▸ EXERCISE OBJECTIVE
Look through the material that follows and show every line with the string "eexists".

▸ MATERIAL PROVIDED
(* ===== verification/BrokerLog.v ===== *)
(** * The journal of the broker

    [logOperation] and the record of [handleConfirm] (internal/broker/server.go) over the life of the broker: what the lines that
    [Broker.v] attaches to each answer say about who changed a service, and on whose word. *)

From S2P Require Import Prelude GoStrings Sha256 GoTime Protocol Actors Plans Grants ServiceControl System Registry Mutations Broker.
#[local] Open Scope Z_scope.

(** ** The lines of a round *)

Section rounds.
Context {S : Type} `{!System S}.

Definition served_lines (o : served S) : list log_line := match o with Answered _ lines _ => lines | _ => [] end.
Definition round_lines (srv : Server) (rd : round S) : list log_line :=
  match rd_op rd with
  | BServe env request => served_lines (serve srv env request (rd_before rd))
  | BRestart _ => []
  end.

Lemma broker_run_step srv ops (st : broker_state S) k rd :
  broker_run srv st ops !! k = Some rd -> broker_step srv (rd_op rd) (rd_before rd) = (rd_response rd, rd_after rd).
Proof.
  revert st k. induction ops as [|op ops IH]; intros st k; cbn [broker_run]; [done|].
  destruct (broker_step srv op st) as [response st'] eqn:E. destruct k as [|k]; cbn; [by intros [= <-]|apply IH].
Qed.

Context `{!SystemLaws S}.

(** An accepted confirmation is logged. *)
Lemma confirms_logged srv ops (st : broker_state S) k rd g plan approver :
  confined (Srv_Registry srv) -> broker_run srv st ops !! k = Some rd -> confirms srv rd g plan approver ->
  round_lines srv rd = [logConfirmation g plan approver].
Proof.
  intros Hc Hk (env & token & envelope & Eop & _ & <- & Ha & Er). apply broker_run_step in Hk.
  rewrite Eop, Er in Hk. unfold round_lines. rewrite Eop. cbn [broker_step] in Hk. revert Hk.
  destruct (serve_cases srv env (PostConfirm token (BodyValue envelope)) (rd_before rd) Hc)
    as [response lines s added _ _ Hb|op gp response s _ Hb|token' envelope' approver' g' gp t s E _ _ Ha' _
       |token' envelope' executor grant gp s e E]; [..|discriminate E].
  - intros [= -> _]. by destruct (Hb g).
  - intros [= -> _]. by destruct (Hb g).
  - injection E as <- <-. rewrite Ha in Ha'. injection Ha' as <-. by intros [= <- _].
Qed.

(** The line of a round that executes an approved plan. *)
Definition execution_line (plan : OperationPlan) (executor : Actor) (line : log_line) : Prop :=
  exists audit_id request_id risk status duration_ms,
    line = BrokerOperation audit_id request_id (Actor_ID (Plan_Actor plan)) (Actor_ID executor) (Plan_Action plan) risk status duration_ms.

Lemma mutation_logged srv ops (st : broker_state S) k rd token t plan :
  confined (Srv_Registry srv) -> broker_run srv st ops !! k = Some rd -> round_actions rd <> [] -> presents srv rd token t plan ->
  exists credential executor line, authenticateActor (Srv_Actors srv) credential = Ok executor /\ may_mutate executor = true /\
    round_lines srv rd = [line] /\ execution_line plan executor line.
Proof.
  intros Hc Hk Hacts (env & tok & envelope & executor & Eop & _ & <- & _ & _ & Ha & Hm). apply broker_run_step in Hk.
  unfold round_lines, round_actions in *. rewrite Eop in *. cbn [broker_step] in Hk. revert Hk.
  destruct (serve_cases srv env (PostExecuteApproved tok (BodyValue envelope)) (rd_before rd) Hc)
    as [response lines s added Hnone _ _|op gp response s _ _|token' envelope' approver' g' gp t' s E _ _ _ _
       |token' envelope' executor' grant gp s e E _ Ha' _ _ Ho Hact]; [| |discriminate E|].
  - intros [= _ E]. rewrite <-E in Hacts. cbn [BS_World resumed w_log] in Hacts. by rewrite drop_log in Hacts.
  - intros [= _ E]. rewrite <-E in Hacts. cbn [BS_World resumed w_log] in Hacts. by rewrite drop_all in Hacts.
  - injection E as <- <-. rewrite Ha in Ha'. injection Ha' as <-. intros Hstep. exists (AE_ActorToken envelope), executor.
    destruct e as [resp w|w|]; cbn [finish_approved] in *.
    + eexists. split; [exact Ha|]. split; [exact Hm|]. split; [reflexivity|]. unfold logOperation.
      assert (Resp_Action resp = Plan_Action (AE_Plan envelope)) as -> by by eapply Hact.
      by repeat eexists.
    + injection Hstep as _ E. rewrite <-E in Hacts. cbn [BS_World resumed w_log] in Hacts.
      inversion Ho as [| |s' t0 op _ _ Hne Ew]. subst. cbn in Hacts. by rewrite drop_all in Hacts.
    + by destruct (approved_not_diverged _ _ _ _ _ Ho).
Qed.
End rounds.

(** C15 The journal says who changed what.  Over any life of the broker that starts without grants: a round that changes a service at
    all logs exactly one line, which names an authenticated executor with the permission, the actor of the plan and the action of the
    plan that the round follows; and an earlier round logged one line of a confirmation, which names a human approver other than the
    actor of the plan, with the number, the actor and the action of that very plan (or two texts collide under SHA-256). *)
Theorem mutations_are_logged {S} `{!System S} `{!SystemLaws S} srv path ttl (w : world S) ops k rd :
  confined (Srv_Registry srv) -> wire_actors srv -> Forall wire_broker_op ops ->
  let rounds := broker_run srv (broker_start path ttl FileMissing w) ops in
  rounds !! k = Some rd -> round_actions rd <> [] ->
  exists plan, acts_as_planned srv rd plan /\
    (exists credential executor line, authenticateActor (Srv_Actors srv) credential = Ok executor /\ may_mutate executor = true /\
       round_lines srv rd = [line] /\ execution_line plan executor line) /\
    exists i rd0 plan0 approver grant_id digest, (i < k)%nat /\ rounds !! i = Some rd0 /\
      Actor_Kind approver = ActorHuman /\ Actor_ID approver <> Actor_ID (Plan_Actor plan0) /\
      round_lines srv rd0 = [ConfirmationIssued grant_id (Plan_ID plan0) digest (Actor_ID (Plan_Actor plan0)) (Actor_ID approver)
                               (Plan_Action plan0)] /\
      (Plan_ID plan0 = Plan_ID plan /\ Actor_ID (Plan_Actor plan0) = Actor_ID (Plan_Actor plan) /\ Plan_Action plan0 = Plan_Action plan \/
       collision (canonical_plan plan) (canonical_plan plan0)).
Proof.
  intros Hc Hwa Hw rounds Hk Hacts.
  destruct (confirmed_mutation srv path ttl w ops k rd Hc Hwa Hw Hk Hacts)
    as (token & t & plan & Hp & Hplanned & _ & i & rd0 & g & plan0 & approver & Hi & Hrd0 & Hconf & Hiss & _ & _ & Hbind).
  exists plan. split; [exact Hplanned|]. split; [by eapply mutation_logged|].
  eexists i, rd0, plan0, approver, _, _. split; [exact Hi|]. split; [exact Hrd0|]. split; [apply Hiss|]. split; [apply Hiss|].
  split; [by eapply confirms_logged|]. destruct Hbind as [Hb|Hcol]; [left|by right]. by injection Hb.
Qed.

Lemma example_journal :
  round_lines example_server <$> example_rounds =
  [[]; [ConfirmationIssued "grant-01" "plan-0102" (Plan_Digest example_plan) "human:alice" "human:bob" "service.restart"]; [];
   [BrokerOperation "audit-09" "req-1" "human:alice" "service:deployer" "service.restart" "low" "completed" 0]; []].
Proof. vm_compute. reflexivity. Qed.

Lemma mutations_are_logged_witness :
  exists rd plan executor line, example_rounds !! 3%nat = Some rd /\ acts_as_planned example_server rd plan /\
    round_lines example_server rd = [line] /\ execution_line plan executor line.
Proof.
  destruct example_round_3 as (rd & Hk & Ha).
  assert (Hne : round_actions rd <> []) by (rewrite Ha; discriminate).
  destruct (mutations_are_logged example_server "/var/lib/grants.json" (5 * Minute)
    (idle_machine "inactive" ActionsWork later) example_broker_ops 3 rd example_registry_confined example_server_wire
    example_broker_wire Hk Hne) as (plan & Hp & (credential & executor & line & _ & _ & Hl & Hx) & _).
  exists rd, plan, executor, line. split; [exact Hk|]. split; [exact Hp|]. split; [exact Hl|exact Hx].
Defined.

* * *

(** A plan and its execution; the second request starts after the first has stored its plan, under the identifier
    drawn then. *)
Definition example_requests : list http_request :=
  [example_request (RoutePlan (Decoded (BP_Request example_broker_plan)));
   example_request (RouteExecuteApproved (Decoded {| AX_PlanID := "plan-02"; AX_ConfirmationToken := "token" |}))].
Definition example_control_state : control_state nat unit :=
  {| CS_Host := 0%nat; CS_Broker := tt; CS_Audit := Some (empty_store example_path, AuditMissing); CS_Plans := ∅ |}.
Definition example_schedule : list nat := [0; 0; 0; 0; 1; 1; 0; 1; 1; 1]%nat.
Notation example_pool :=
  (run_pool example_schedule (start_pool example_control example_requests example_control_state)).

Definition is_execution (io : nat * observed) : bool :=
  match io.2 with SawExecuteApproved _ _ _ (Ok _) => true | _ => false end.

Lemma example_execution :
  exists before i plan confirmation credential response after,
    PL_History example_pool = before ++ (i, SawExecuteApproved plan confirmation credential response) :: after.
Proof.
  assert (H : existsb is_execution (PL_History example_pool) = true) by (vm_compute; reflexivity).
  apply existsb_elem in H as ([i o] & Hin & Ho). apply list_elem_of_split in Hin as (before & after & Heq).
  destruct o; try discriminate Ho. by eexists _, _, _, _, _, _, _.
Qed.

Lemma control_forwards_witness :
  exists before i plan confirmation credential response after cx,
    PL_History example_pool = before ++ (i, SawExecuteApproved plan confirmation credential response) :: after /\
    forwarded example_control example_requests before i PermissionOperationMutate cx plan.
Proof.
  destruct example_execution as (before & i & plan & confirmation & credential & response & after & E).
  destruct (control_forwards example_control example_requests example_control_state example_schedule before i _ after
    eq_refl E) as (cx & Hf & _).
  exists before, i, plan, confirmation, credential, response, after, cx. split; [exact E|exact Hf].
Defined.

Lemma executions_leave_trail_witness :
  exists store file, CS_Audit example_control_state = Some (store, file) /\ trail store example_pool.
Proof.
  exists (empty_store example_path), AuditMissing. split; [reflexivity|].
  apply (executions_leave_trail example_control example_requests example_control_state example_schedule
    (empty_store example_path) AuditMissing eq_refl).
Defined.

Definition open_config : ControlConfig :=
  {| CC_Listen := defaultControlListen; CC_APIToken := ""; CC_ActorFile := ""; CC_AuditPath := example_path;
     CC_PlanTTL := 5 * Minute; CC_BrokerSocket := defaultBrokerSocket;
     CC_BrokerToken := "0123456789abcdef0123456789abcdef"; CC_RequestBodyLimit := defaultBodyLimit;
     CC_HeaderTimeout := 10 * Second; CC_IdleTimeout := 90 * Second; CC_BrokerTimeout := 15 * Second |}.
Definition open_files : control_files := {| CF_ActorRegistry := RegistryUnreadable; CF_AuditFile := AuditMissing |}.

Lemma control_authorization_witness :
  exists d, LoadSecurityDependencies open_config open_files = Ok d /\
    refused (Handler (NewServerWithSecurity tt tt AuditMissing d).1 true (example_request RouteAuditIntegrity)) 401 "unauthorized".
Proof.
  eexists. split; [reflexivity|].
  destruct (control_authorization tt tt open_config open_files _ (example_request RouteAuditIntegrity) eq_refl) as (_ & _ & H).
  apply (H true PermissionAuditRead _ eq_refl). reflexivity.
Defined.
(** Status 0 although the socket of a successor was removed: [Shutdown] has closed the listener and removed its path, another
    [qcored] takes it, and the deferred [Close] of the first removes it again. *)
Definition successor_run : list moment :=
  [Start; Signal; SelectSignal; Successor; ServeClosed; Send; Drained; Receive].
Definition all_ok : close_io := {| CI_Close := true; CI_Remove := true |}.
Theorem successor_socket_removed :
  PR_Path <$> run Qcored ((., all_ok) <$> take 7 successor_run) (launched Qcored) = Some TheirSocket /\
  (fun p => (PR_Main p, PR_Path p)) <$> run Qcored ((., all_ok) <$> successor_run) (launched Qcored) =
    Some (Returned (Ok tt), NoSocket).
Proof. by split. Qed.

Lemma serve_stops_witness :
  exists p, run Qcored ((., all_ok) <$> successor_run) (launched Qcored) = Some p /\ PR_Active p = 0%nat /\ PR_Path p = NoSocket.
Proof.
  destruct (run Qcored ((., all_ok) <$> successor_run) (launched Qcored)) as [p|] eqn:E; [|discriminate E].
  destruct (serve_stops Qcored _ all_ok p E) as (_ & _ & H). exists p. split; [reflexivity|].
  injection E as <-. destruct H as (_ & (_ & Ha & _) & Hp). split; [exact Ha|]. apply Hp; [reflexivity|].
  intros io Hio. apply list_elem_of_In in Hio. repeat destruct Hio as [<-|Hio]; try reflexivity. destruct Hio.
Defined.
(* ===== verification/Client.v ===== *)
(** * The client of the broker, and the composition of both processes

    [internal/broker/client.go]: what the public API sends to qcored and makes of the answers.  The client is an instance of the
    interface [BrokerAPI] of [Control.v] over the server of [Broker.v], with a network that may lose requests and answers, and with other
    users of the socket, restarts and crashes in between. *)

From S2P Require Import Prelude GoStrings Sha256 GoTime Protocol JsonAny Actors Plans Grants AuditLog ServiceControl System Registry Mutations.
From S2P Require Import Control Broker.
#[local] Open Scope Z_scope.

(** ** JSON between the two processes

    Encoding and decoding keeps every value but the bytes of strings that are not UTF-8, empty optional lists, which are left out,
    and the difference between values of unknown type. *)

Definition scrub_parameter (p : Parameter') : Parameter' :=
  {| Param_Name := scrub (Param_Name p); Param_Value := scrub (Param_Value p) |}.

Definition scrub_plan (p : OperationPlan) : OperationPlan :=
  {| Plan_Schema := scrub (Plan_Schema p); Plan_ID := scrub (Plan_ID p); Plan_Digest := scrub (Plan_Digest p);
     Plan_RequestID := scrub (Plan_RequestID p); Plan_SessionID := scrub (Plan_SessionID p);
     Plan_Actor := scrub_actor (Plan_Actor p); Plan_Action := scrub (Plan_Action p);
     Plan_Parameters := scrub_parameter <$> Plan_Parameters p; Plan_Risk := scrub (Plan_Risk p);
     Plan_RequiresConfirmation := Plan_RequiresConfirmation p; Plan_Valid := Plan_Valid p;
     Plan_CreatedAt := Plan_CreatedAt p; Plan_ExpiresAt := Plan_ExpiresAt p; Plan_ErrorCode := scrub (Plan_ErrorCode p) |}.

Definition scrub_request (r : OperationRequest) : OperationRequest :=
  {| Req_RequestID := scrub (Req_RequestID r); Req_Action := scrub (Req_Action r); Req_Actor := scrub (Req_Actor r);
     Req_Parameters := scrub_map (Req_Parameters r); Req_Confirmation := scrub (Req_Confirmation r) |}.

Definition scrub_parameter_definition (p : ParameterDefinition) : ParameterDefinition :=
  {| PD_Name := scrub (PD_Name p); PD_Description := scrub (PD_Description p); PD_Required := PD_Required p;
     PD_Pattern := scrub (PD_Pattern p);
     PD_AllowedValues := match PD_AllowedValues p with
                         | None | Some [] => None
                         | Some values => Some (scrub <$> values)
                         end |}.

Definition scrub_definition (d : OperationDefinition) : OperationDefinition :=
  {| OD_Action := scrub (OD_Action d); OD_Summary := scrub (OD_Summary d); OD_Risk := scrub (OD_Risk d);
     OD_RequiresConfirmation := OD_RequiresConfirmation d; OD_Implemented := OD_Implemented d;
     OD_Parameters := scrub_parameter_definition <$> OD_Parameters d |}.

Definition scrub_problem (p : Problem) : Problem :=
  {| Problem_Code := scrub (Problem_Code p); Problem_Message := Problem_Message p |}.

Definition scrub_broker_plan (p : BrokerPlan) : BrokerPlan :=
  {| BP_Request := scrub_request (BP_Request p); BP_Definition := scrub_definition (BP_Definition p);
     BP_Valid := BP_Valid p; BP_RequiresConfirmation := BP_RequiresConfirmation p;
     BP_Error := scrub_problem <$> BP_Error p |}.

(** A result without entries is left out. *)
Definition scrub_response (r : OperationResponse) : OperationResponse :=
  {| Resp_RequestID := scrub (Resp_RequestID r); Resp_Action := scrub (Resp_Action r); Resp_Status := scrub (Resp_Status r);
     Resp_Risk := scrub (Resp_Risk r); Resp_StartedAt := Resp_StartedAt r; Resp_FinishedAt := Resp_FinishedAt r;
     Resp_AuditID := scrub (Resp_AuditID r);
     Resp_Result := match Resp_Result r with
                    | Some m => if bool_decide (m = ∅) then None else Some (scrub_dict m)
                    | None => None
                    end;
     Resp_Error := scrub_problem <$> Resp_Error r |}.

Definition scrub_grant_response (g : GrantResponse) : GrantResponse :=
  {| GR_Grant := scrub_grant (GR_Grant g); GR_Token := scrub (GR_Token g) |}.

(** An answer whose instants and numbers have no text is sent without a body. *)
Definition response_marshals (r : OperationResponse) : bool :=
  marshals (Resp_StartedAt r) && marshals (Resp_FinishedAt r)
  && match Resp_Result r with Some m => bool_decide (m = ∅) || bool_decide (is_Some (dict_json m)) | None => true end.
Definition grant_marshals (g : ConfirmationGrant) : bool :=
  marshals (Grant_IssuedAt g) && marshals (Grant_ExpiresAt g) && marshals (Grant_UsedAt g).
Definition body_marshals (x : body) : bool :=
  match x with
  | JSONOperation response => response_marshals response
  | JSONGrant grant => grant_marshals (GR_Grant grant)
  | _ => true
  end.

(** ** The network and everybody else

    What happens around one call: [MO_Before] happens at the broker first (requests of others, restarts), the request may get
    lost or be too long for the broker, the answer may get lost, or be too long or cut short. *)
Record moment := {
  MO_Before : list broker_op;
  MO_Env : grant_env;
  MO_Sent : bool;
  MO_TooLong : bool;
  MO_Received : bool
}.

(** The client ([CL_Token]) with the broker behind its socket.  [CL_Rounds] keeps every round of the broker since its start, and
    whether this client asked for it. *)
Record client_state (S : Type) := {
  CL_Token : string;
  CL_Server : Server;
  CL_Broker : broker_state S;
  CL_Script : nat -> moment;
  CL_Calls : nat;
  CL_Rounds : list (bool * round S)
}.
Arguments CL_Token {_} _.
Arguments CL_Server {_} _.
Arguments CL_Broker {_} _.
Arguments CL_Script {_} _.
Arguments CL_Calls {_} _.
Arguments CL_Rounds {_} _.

...

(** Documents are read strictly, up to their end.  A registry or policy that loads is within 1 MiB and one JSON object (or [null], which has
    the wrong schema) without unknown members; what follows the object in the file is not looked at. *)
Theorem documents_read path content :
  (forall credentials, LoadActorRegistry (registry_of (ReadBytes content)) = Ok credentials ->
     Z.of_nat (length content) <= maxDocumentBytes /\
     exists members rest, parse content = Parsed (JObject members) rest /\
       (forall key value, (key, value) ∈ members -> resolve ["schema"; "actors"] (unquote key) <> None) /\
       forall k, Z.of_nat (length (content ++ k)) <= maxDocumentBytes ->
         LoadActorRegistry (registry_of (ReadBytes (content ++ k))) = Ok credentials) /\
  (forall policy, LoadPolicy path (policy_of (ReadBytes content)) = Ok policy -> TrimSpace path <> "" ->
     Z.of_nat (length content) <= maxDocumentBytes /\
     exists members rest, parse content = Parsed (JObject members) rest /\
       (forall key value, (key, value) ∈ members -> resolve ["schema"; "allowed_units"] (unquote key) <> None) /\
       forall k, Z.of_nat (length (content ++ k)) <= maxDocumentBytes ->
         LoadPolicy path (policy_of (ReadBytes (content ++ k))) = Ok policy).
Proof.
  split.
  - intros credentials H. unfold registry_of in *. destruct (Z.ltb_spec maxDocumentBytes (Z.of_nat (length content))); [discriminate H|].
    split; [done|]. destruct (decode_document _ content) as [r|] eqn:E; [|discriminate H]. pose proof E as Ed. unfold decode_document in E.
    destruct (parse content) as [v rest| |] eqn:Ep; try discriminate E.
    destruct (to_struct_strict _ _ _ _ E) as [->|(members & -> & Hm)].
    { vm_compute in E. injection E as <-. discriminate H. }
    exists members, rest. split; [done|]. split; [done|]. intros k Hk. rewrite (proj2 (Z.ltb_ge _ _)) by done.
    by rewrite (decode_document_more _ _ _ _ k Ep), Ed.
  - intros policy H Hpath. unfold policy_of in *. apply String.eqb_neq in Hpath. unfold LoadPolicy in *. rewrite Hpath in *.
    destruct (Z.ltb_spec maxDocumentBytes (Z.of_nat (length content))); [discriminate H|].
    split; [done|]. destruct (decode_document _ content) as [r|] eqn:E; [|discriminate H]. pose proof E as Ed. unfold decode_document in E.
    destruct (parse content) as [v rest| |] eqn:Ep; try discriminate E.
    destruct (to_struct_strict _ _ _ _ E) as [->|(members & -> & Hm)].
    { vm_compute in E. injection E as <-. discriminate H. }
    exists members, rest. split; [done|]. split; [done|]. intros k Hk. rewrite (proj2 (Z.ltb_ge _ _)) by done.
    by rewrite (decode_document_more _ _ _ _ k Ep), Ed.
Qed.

▸ YOUR RESPONSE
    + eexists. split; [exact Ha|]. split; [exact Hm|]. split; [reflexivity|]. unfold logOperation.
      by repeat eexists.
  eexists i, rd0, plan0, approver, _, _. split; [exact Hi|]. split; [exact Hrd0|]. split; [apply Hiss|]. split; [apply Hiss|].
  destruct o; try discriminate Ho. by eexists _, _, _, _, _, _, _.
  eexists. split; [reflexivity|].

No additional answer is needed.